■ **Aim of the exercise**: Look for the word "bool" in the material below. Copy each line that has it.
########
Lemma apart_storage : storage_free targets sources layout = true.
Proof. unfold install_apart in Hapart. by apply andb_true_iff in Hapart as [[]%andb_true_iff _]. Qed.

Lemma apart_creatable d : d ∈ install_directories manager -> creatable targets sources d.1 = true.
Proof.
  unfold install_apart in Hapart. apply andb_true_iff in Hapart as [_ H]. rewrite forallb_forall in H. intros Hd. by apply H, list_elem_of_In.
Qed.

(** The artifact [n] made from the source file [source]. *)
Definition made_from (fs : files) (uid mode : Z) (source : string) (n : node) : Prop :=
  exists src gid, fs !! source = Some src /\ n = MkNode Regular mode uid gid (nd_data src).

Definition made_of (uid mode : Z) (contents : string) (n : node) : Prop := exists gid, n = MkNode Regular mode uid gid contents.

(** What the artifacts are after an installation. *)
Definition installed_artifacts (m0 : machine W) (startAtBoot : bool) : list (node -> Prop) :=
  [made_from (mc_fs m0) (mc_uid m0) mode_0755 binarySource;
   made_from (mc_fs m0) (mc_uid m0) mode_0600 configSource;
   fun n => exists manifest, Manifest layout startAtBoot = Ok manifest /\ made_of (mc_uid m0) mode_0644 manifest n].

Definition placed (m0 : machine W) (startAtBoot : bool) (fs : files) : Prop :=
  Forall2 (fun t P => exists n, fs !! t = Some n /\ P n) targets (installed_artifacts m0 startAtBoot).

Definition untouched (fs0 fs : files) : Prop := forall t, t ∈ targets -> fs !! t = fs0 !! t.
########
■ **Expected answer**:
Definition installed_artifacts (m0 : machine W) (startAtBoot : bool) : list (node -> Prop) :=
Definition placed (m0 : machine W) (startAtBoot : bool) (fs : files) : Prop :=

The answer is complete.